Late Blight Sample Sent for Analysis
April 05, 2012
I sent my first specimen of tomato/potato late blight off for analysis this week. I found symptoms on a purple potato that grows in the City College of SF garden. I sent it to a lab in Oregon, as I described in my March 2nd post, to become a part of the usablight.org project. They want to know which "clonal lines" of this disease organism are causing the disease in various parts of the country. For my part, I want to know which ones we have here in the Bay Area. Once we find that out, we will be better able to predict which tomato or potato varieties might resist the disease in our region.

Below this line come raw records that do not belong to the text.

(** * i18n_merger: tree validation and deep merge of localisation files

    A shallow embedding of [BaseMerger._validate_tree], [_merge_nested] and
    the per-format [merge] loop of [i18n_merger.py], followed by the
    properties of the merged tree.

    Python values are a tagged union; a [dict] is an association list in
    insertion order (Python dicts are ordered and the merged document is
    written in that order); a [list] is a Rocq list indexed with stdpp's
    lookup and insert; exceptions are an explicit error result. *)

From Stdlib Require Import ZArith String Ascii List Lia DecimalString.
From stdpp Require Import base option list strings.

Open Scope string_scope.
Open Scope list_scope.

(** ** Python values *)

(** What [json.loads] / [yaml.safe_load] produce besides containers and
    strings. The payload of a number is never inspected by the merger. *)
Inductive scalar :=
| SInt (n : Z)
| SFloat (literal : string)
| SBool (b : bool)
| SNone.

Unset Elimination Schemes.
Inductive pyval :=
| VStr (s : string)
| VScalar (c : scalar)
| VList (items : list pyval)
| VDict (kvs : list (string * pyval)).
Set Elimination Schemes.

Abbreviation dict := (list (string * pyval)).

(** Induction over the nesting of lists and dicts. *)
Section pyval_nested_induction.
Variable P : pyval → Prop.
Hypothesis Hstr : ∀ s, P (VStr s).
Hypothesis Hscalar : ∀ c, P (VScalar c).
Hypothesis Hlist : ∀ items, Forall P items → P (VList items).
Hypothesis Hdict : ∀ kvs, Forall (λ kv, P (snd kv)) kvs → P (VDict kvs).

Fixpoint pyval_nested_ind (v : pyval) : P v :=
  match v with
  | VStr s => Hstr s
  | VScalar c => Hscalar c
  | VList items =>
      Hlist items
        ((fix go (l : list pyval) : Forall P l :=
            match l with
            | [] => List.Forall_nil P
            | x :: l' => List.Forall_cons P x l' (pyval_nested_ind x) (go l')
            end) items)
  | VDict kvs =>
      Hdict kvs
        ((fix go (l : dict) : Forall (λ kv, P (snd kv)) l :=
            match l with
            | [] => List.Forall_nil _
            | kv :: l' => List.Forall_cons _ kv l' (pyval_nested_ind (snd kv)) (go l')
            end) kvs)
  end.
End pyval_nested_induction.

(** [type(node).__name__] *)
Definition type_name (v : pyval) : string :=
  match v with
  | VStr _ => "str"
  | VScalar (SInt _) => "int"
  | VScalar (SFloat _) => "float"
  | VScalar (SBool _) => "bool"
  | VScalar SNone => "NoneType"
  | VList _ => "list"
  | VDict _ => "dict"
  end.

(** [isinstance(v, Mapping)], [isinstance(v, list)], [isinstance(v, str)] *)
Definition is_mapping (v : pyval) : bool :=
  match v with VDict _ => true | _ => false end.
Definition is_list (v : pyval) : bool :=
  match v with VList _ => true | _ => false end.
Definition is_str (v : pyval) : bool :=
  match v with VStr _ => true | _ => false end.

(** ** Exceptions *)

Inductive exn :=
| InvalidTranslationFile (msg : string)
| AttributeError (msg : string)
| KeyError (key : string)
| IndexError.

Inductive result (A : Type) :=
| Ok (a : A)
| Raise (e : exn).
Arguments Ok {A} a.
Arguments Raise {A} e.

Definition bind {A B} (r : result A) (k : A → result B) : result B :=
  match r with
  | Ok a => k a
  | Raise e => Raise e
  end.

Notation "'let?' x ':=' r 'in' k" := (bind r (λ x, k))
  (at level 10, x name, r at level 100, k at level 200).
Notation "'do?' r 'in' k" := (bind r (λ _, k))
  (at level 10, r at level 100, k at level 200).

(** [for x in xs: body(x)] where the body only checks. *)
Fixpoint for_each {A} (body : A → result unit) (xs : list A) : result unit :=
  match xs with
  | [] => Ok tt
  | x :: xs' => do? body x in for_each body xs'
  end.

(** [for x in xs: state = body(x, state)], the state being the object the
    body mutates. *)
Fixpoint for_fold {A S} (body : A → S → result S) (xs : list A) (st : S)
  : result S :=
  match xs with
  | [] => Ok st
  | x :: xs' => let? st' := body x st in for_fold body xs' st'
  end.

This is the photo of the specimen I sent to the usablight.org lab. They want us to send leaves that are still partly green, like these, but clearly infected. The whitish stuff on the surfaces is, I hope, spores of late blght.

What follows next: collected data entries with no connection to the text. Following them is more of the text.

(** [_broadcast_prefix_length] is the sum of the time lengths of the frozen
    key prefixes. *)
Lemma holds_prefixes_length (v : Variables) (lens : list nat) :
  holds_prefixes v lens →
  LPB._broadcast_prefix_length v = inr (sum_list lens, v).
Proof.
  intros Hv. unfold LPB._broadcast_prefix_length, mbind at 1.
  unfold LPB.broadcast_prefixes_count.
  rewrite (holds_prefixes_count v lens Hv).
  rewrite (prefix_length_loop v lens (length lens) Hv) by lia.
  by rewrite take_ge by lia.
Qed.

Lemma suffix_shape_length (sh : list nat) (prev n l : nat) :
  prev + 2 ≤ length sh →
  length (LPB.suffix_shape sh prev n l) = S (length sh).
Proof.
  intros Hlen. unfold LPB.suffix_shape.
  rewrite !length_app, length_take, length_drop. simpl. lia.
Qed.

Lemma suffix_shape_time (sh : list nat) (prev n l : nat) :
  prev + 2 ≤ length sh →
  ix (LPB.suffix_shape sh prev n l) (prev + 2) = l.
Proof.
  intros Hlen. unfold LPB.suffix_shape, ix.
  rewrite nth_lookup, lookup_app_r; rewrite length_take; [|lia].
  by replace (prev + 2 - (prev + 1) `min` length sh) with 1 by lia.
Qed.

Lemma suffix_shape_batch (sh : list nat) (prev n l : nat) :
  prev + 2 ≤ length sh →
  take (prev + 2) (LPB.suffix_shape sh prev n l) = take (prev + 1) sh ++ [n].
Proof.
  intros Hlen. unfold LPB.suffix_shape.
  rewrite take_app, length_take, take_take.
  replace (prev + 2 - (prev + 1) `min` length sh) with 1 by lia.
  by replace ((prev + 2) `min` (prev + 1)) with (prev + 1) by lia.
Qed.

Lemma frozen_lengths_length (T : nat) (bs : list (nat * nat)) :
  length (frozen_lengths T bs) = length bs.
Proof.
  revert T. induction bs as [|[n l] bs IH]; intros T; simpl; [done|].
  by rewrite IH.
Qed.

If you want to take part in this survey and find out more about your particular strain, or, more correctly, clonal line, of late blight, go to usablight.org and learn how to submit samples. The first step is to have them send you a copy of the permit that will let you ship your disease samples across state lines to be tested in a lab in Oregon. Do this soon, so you will have the permit in hand when late blight rears its ugly head in your garden.
If you have overwintering potatoes, you might see late blight soon. In last year's tomato trial, the disease showed up at the end of July. Gardens with cool, damp, foggy weather are more likely to be affected by this disease. Spores fly through the air from other infected plants, land on your plants, and begin to grow. Please see the March 11, 2012 post for more details.
thanks for the great post...just wondering, do you have to send the samples to oregon no matter where you live?
Posted by: Eskay@flying ants in house | September 17, 2012 at 03:29 PM
i guess my plants are also affect by this infection. however, I'm thankful to you for sharing "usablight.org". i'm surely going to follow up the steps and send my leaves sample.